======== Input records

(** * creditscore-pro: the SQL dump converter [src/data/parse-sql-data.py]

    A shallow embedding of the script that extracts the rows of the
    [alerta_cooperativa_sicoob] INSERT statements from a SQL dump and writes
    them back as one consolidated JSON document, one JSON document per
    cooperative and one CSV file.

    Text.  A Python [str] is modelled as a list of characters, a character
    being a code point below 256 (Rocq's [ascii], read as Latin-1).  On that
    range the classes used by the script are finite tables, written out
    below: [str.isspace] and the regular expression class [\s] are the code
    points 9-13, 28-32, 133 and 160; [int] accepts the digits 0-9 only.  Code
    points above 255 are outside the model.

    Integers.  An [int] is modelled as a [Z].  The integers of a record
    are those [int()] returned, of 4300 digits at most, and on these [str]
    and the f-string return their decimal writing, [str_of_Z]; longer
    integers, which the interpreter refuses to write, are outside the model.

    Exceptions.  A Python call either returns or raises; the model returns a
    [result], and the loops stop at the first [Raise] as the interpreter does.

    Dictionaries.  A [dict] keeps its keys in insertion order and the script
    relies on it (JSON key order, the order of the per-cooperative files), so
    a dictionary is an association list updated through [dict_set]. *)

From Stdlib Require Import String Ascii ZArith Lia Bool Arith List Permutation.
From Stdlib Require Import DecimalString DecimalPos DecimalZ.
Import ListNotations.

(** ** Strings *)

Definition str := list ascii.

Definition lit (s : string) : str := list_ascii_of_string s.

Definition code (c : ascii) : N := N_of_ascii c.

Definition in_range (lo hi : N) (c : ascii) : bool :=
  (N.leb lo (code c) && N.leb (code c) hi)%bool.

Definition chr_eqb (a b : ascii) : bool := Ascii.eqb a b.

Fixpoint str_eqb (a b : str) : bool :=
  match a, b with
  | [], [] => true
  | x :: a', y :: b' => chr_eqb x y && str_eqb a' b'
  | _, _ => false
  end.
Lemma put_raw_get d i v j : raw_ok d v ->
  md_raw (put_raw d i v) j = if decide (i = j) then v else md_raw d j.
Proof.
  intros Hv. unfold md_raw. rewrite put_raw_md8. unfold put_raw, raw_ok in *.
  destruct (EIO_MD8 d) eqn:E; simpl; rewrite lookup_total_insert; case_decide; subst; try done;
    by apply word_set_raw.
Qed.

Lemma put_raw_state d i v j : raw_ok d v ->
  EIO_CACHE_STATE_GET (put_raw d i v) j = EIO_CACHE_STATE_GET d j.
Proof.
  intros Hv. unfold EIO_CACHE_STATE_GET. rewrite put_raw_md8. unfold put_raw, raw_ok in *.
  destruct (EIO_MD8 d) eqn:E; simpl; rewrite lookup_total_insert; case_decide; subst; try done;
    by apply state_set_raw_word.
Qed.

Lemma put_raw_dom d i v : i ∈ md_dom d -> md_dom (put_raw d i v) = md_dom d.
Proof.
  unfold md_dom. rewrite put_raw_md8. unfold put_raw.
  destruct (EIO_MD8 d) eqn:E; simpl; intros; rewrite dom_insert_L; set_solver.
Qed.

Lemma put_raw_md_only d i v z : md_only d (set_index_zero z (put_raw d i v)).
Proof.
  unfold put_raw. destruct (EIO_MD8 d).
  - exists (cache d), (<[i := Z.lor (clr (cache_md8 d !!! i) EIO_MD8_DBN_MASK) v]> (cache_md8 d)), z. by destruct d.
  - exists (<[i := Z.lor (clr (cache d !!! i) EIO_MD4_DBN_MASK) v]> (cache d)), (cache_md8 d), z. by destruct d.
Qed.

Lemma stored_raw_ok d dbn : wf_geom d -> dbn_ok d dbn -> raw_ok d (stored_dbn d dbn).
Proof.
  intros Hg [Hd Hok]. unfold raw_ok, stored_dbn. destruct (EIO_MD8 d); [lia|].
  apply shrunk_range; [done|lia].
Qed.

(** [EIO_DBN_SET] never asserts on a representable sector; it stores the
    sector in the field of block [i] and changes nothing else. *)
Lemma dbn_set_form d i dbn : wf_geom d -> dbn_ok d dbn ->
  EIO_DBN_SET d i dbn =
  Some (set_index_zero (next_index_zero d i dbn) (put_raw d i (stored_dbn d dbn))).
Proof.
  intros Hg Hok. pose proof (stored_raw_ok d dbn Hg Hok) as Hr. destruct Hok as [Hd Hok].
  unfold EIO_DBN_SET, next_index_zero, put_raw, stored_dbn, raw_ok in *.
  destruct (EIO_MD8 d) eqn:H8.
  - unfold eio_md8_dbn_set. unfold EIO_MD8_DBN_MASK at 1. rewrite mask_clear by done.
    simpl negb. cbv iota. rewrite forget_index_zero_eq.
    cbn [index_zero assoc set_cache_md8]. by destruct (dbn =? 0), (_ && _ && _).
  - rewrite eio_shrink_dbn_ok by (done || lia). unfold eio_md4_dbn_set.
    unfold EIO_MD4_DBN_MASK at 1. rewrite mask_clear by done.
    simpl negb. cbv iota. rewrite forget_index_zero_eq.
    cbn [index_zero assoc set_cache]. by destruct (dbn =? 0), (_ && _ && _).
Qed.
(* ===== verification/DList.v ===== *)
(** * Doubly linked lists threaded through an array

    Both [eio_setlru.c] (the LRU of dirty sets) and [eio_lru.c] (the LRU of the
    blocks of a set) keep a list as [prev]/[next] indices inside an array, with
    a distinguished null index.  This file relates such an array to the
    sequence of indices it represents, once, for both. *)

From S2P Require Import Prelude.

Section dlist.
Context {E : Type} (nxt prv : E -> Z).
Implicit Types (e : Z -> E) (xs : list Z).

(** [linked e p xs n]: following [nxt] from the first element of [xs] visits
    [xs] and ends in [n], and [prv] goes back the same way to [p]. *)
Fixpoint linked e (p : Z) xs (n : Z) : Prop :=
  match xs with
  | [] => True
  | i :: xs' => prv (e i) = p /\ nxt (e i) = default n (head xs') /\ linked e i xs' n
  end.

#[local] Ltac not_an_end :=
  let Hh := fresh in
  intros Hh; first [apply last_Some_elem_of in Hh | apply head_Some_elem_of in Hh | injection Hh as Hh; subst];
  set_solver.

Lemma linked_ext e e' p xs n :
  (forall i, i ∈ xs -> prv (e' i) = prv (e i) /\ nxt (e' i) = nxt (e i)) ->
  linked e p xs n -> linked e' p xs n.
Proof.
  revert p. induction xs as [|i xs IH]; intros p Hext; simpl; [done|].
  intros (Hp & Hn & Hl). destruct (Hext i) as [-> ->]; [set_solver|].
  split_and!; [done..|]. apply IH; [|done]. intros j Hj. apply Hext. set_solver.
Qed.

Lemma linked_app e p xs ys n :
  linked e p (xs ++ ys) n <->
  linked e p xs (default n (head ys)) /\ linked e (default p (last xs)) ys n.
Proof.
  revert p. induction xs as [|i xs IH]; intros p; [simpl; tauto|].
  cbn [linked app]. rewrite IH. replace (default p (last (i :: xs))) with (default i (last xs))
    by (rewrite last_cons; by destruct (last xs)).
  replace (default n (head (xs ++ ys))) with (default (default n (head ys)) (head xs))
    by (by destruct xs).
  tauto.
Qed.

Lemma linked_prev_ne e p xs n i : linked e p xs n -> i ∈ xs ->
  prv (e i) = p \/ prv (e i) ∈ xs.
Proof.
  revert p. induction xs as [|j xs IH]; intros p; simpl; [set_solver|].
  intros (Hp & _ & Hl) [->|Hi]%elem_of_cons; [by left|].
  destruct (IH _ Hl Hi) as [H|H]; right; set_solver.
Qed.

Lemma linked_next_ne e p xs n i : linked e p xs n -> i ∈ xs ->
  nxt (e i) = n \/ nxt (e i) ∈ xs.
Proof.
  revert p. induction xs as [|j xs IH]; intros p; simpl; [set_solver|].
  intros (_ & Hn & Hl) [->|Hi]%elem_of_cons.
  - destruct xs as [|k xs]; simpl in *; [by left|]. right. rewrite Hn. set_solver.
  - destruct (IH _ Hl Hi) as [H|H]; [by left|right; set_solver].
Qed.

(** the neighbours of an element *)
Lemma linked_mid e p l1 i l2 n : linked e p (l1 ++ i :: l2) n ->
  prv (e i) = default p (last l1) /\ nxt (e i) = default n (head l2).
Proof. intros [_ (? & ? & _)]%linked_app. done. Qed.

(** unlinking [i]: the element before it takes its [nxt], the one after it
    its [prv] *)
Lemma linked_remove e e' p l1 i l2 n :
  NoDup (l1 ++ i :: l2) -> linked e p (l1 ++ i :: l2) n ->
  (forall j, j ∈ l1 ++ l2 ->
     nxt (e' j) = (if decide (last l1 = Some j) then nxt (e i) else nxt (e j)) /\
     prv (e' j) = (if decide (head l2 = Some j) then prv (e i) else prv (e j))) ->
  linked e' p (l1 ++ l2) n.
Proof.
  intros Hnd Hl He'. destruct (linked_mid _ _ _ _ _ _ Hl) as [Hpi Hni].
  apply linked_app in Hl as [Hl1 Hl2]. simpl in Hl2. destruct Hl2 as (_ & _ & Hl2).
  apply NoDup_app in Hnd as (Hnd1 & Hd & Hnd2). apply NoDup_cons in Hnd2 as [Hi2 Hnd2].
  apply linked_app. split.
  - destruct l1 as [|x l1' _] using rev_ind; [done|].
    rewrite last_snoc in *. apply linked_app in Hl1 as [Ha (Hx1 & Hx2 & _)].
    apply NoDup_app in Hnd1 as (Hnd1 & Hd1 & _).
    apply linked_app. split; [|simpl; split_and!; [| |done]].
    + eapply linked_ext; [|exact Ha]. intros j Hj. destruct (He' j) as [-> ->]; [set_solver|].
      rewrite !decide_False; [done| |]; not_an_end.
    + destruct (He' x) as [_ ->]; [set_solver|]. rewrite decide_False; [done|not_an_end].
    + destruct (He' x) as [-> _]; [set_solver|]. rewrite decide_True by done. done.
  - destruct l2 as [|y l2]; [done|]. simpl in Hl2 |- *. destruct Hl2 as (Hy1 & Hy2 & Hl2).
    apply NoDup_cons in Hnd2 as [Hy Hnd2].
    destruct (He' y) as [Hyn Hyp]; [set_solver|]. simpl in Hyp. rewrite decide_True in Hyp by done.
    rewrite decide_False in Hyn by not_an_end.
    split_and!; [congruence|congruence|].
    eapply linked_ext; [|exact Hl2]. intros j Hj. destruct (He' j) as [-> ->]; [set_solver|].
    simpl. rewrite !decide_False; [done| |]; not_an_end.
Qed.

(** linking [i] after the last element *)
Lemma linked_snoc e e' p xs i n :
  i ∉ xs -> NoDup xs -> linked e p xs n ->
  prv (e' i) = default p (last xs) -> nxt (e' i) = n ->
  (forall j, j ∈ xs -> prv (e' j) = prv (e j) /\
     nxt (e' j) = (if decide (last xs = Some j) then i else nxt (e j))) ->
  linked e' p (xs ++ [i]) n.
Proof.
  intros Hi Hnd Hl Hp Hn He'. apply linked_app. simpl. split; [|done].
  destruct xs as [|x xs _] using rev_ind; [done|]. rewrite last_snoc in *.
  apply linked_app in Hl as [Ha (Hx1 & _ & _)].
  apply NoDup_app in Hnd as (Hnd & Hd & _). apply linked_app. split.
  - eapply linked_ext; [|exact Ha]. intros j Hj. destruct (He' j) as [-> ->]; [set_solver|].
    rewrite decide_False; [done|not_an_end].
  - destruct (He' x) as [H1 H2]; [set_solver|]. rewrite decide_True in H2 by done.
    simpl. split_and!; [congruence|done|done].
Qed.

(** following [nxt] from the head visits the list: the recursion every
    traversal of the driver performs *)
Lemma linked_head e p i xs n : linked e p (i :: xs) n -> nxt (e i) = default n (head xs).
Proof. intros (_ & H & _). done. Qed.
End dlist.

(** the sequence without [i] *)
Definition without (i : Z) (xs : list Z) : list Z := filter (fun j => j <> i) xs.

Lemma without_notin i xs : i ∉ xs -> without i xs = xs.
Proof.
  intros Hi. unfold without. induction xs as [|x xs IH]; [done|].
  rewrite filter_cons_True by set_solver. rewrite IH; set_solver.
Qed.
Lemma without_mid l1 i l2 : NoDup (l1 ++ i :: l2) -> without i (l1 ++ i :: l2) = l1 ++ l2.
Proof.
  intros (H1 & H2 & [H3 _]%NoDup_cons)%NoDup_app. unfold without.
  rewrite filter_app, filter_cons_False by auto. f_equal; apply without_notin; set_solver.
Qed.
Lemma elem_of_without i j xs : j ∈ without i xs <-> j <> i /\ j ∈ xs.
Proof. unfold without. rewrite list_elem_of_filter. done. Qed.
Lemma without_nodup i xs : NoDup xs -> NoDup (without i xs).
Proof. apply NoDup_filter. Qed.
Lemma without_shift i k xs : without (i + k) (map (fun r => r + k) xs) = map (fun r => r + k) (without i xs).
Proof.
  unfold without. induction xs as [|x xs IH]; [done|]. cbn [map]. rewrite !filter_cons, IH.
  repeat case_decide; done || lia.
Qed.
(** ** The list is ordered by age *)
Definition by_age (l : lru_ls) (xs : list Z) : Prop :=
  StronglySorted (fun i j => key_of l i <= key_of l j) xs.

Lemma StronglySorted_without (R : Z -> Z -> Prop) i xs :
  StronglySorted R xs -> StronglySorted R (without i xs).
Proof.
  unfold without. induction 1 as [|x xs Hs IH Hx]; [constructor|]. rewrite filter_cons. case_decide; [|done].
  constructor; [done|]. rewrite Forall_forall in *. intros y Hy. apply Hx. by apply list_elem_of_filter in Hy as [_ ?].
Qed.

Lemma StronglySorted_ext (R R' : Z -> Z -> Prop) xs :
  (forall i j, i ∈ xs -> j ∈ xs -> R i j -> R' i j) -> StronglySorted R xs -> StronglySorted R' xs.
Proof.
  intros Hext. induction 1 as [|x xs Hs IH Hx]; constructor.
  - apply IH. intros i j Hi Hj. apply Hext; set_solver+Hi Hj.
  - rewrite Forall_forall in *. intros y Hy. apply Hext; [set_solver+|set_solver+Hy|auto].
Qed.

Lemma StronglySorted_snoc (R : Z -> Z -> Prop) xs x :
  StronglySorted R xs -> (forall y, y ∈ xs -> R y x) -> StronglySorted R (xs ++ [x]).
Proof.
  induction 1 as [|y xs Hs IH Hy]; intros Hx; cbn; [repeat constructor|].
  constructor; [apply IH; intros z Hz; apply Hx; set_solver+Hz|].
  apply Forall_app. split; [done|]. constructor; [apply Hx; set_solver+|done].
Qed.

Lemma touch_by_age l l' xs i now : lru_rep l xs -> by_age l xs -> (forall j, j ∈ xs -> key_of l j <= now) ->
  key_of l' i = now -> (forall j, i <> j -> key_of l' j = key_of l j) -> by_age l' (without i xs ++ [i]).
Proof.
  intros Hrep Hage Hnow Hk Hk'. apply StronglySorted_snoc.
  - eapply StronglySorted_ext; [|by apply StronglySorted_without, Hage].
    intros a b [Ha _]%elem_of_without [Hb _]%elem_of_without. cbv beta. rewrite !Hk' by auto. done.
  - intros y [Hy Hin]%elem_of_without. rewrite Hk, Hk' by auto. by apply Hnow.
Qed.

Lemma rem_head_oldest l xs : lru_rep l xs -> by_age l xs ->
  exists l' i t, lru_rem_head (Some l) = Some ((0, i, t), Some l') /\ lru_rep l' (tail xs) /\ by_age l' (tail xs) /\
    (i = LRU_NULL <-> xs = []) /\ (xs <> [] -> i ∈ xs /\ t = key_of l i /\ forall j, j ∈ xs -> t <= key_of l j).
Proof.
  intros Hrep Hage. destruct (lru_rem_head_rep l xs Hrep) as (l' & E & Hr & _ & Hk).
  eexists l', _, _. split; [exact E|]. split; [done|]. destruct xs as [|i xs]; cbn [tail head default from_option id] in *.
  - split_and!; [constructor|done|done].
  - apply StronglySorted_inv in Hage as [Hage Hall]. split_and!.
    + eapply StronglySorted_ext; [|exact Hage]. intros a b _ _. cbv beta. by rewrite !Hk.
    + split; [|done]. intros ->. destruct (rep_null_notin l (LRU_NULL :: xs) Hrep). apply elem_of_cons. by left.
    + intros _. split_and!; [apply elem_of_cons; by left|done|]. intros j [->|Hj]%elem_of_cons; [lia|].
      rewrite Forall_forall in Hall. by apply Hall.
Qed.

================

From the records above, print only the lines between the one holding "revert p. induction xs as [|i xs IH]; intros p;" and the one holding "(** the neighbours of an element *)", inclusive, exactly as they stand.

  revert p. induction xs as [|i xs IH]; intros p; [simpl; tauto|].
  cbn [linked app]. rewrite IH. replace (default p (last (i :: xs))) with (default i (last xs))
    by (rewrite last_cons; by destruct (last xs)).
  replace (default n (head (xs ++ ys))) with (default (default n (head ys)) (head xs))
    by (by destruct xs).
  tauto.
Qed.

Lemma linked_prev_ne e p xs n i : linked e p xs n -> i ∈ xs ->
  prv (e i) = p \/ prv (e i) ∈ xs.
Proof.
  revert p. induction xs as [|j xs IH]; intros p; simpl; [set_solver|].
  intros (Hp & _ & Hl) [->|Hi]%elem_of_cons; [by left|].
  destruct (IH _ Hl Hi) as [H|H]; right; set_solver.
Qed.

Lemma linked_next_ne e p xs n i : linked e p xs n -> i ∈ xs ->
  nxt (e i) = n \/ nxt (e i) ∈ xs.
Proof.
  revert p. induction xs as [|j xs IH]; intros p; simpl; [set_solver|].
  intros (_ & Hn & Hl) [->|Hi]%elem_of_cons.
  - destruct xs as [|k xs]; simpl in *; [by left|]. right. rewrite Hn. set_solver.
  - destruct (IH _ Hl Hi) as [H|H]; [by left|right; set_solver].
Qed.

(** the neighbours of an element *)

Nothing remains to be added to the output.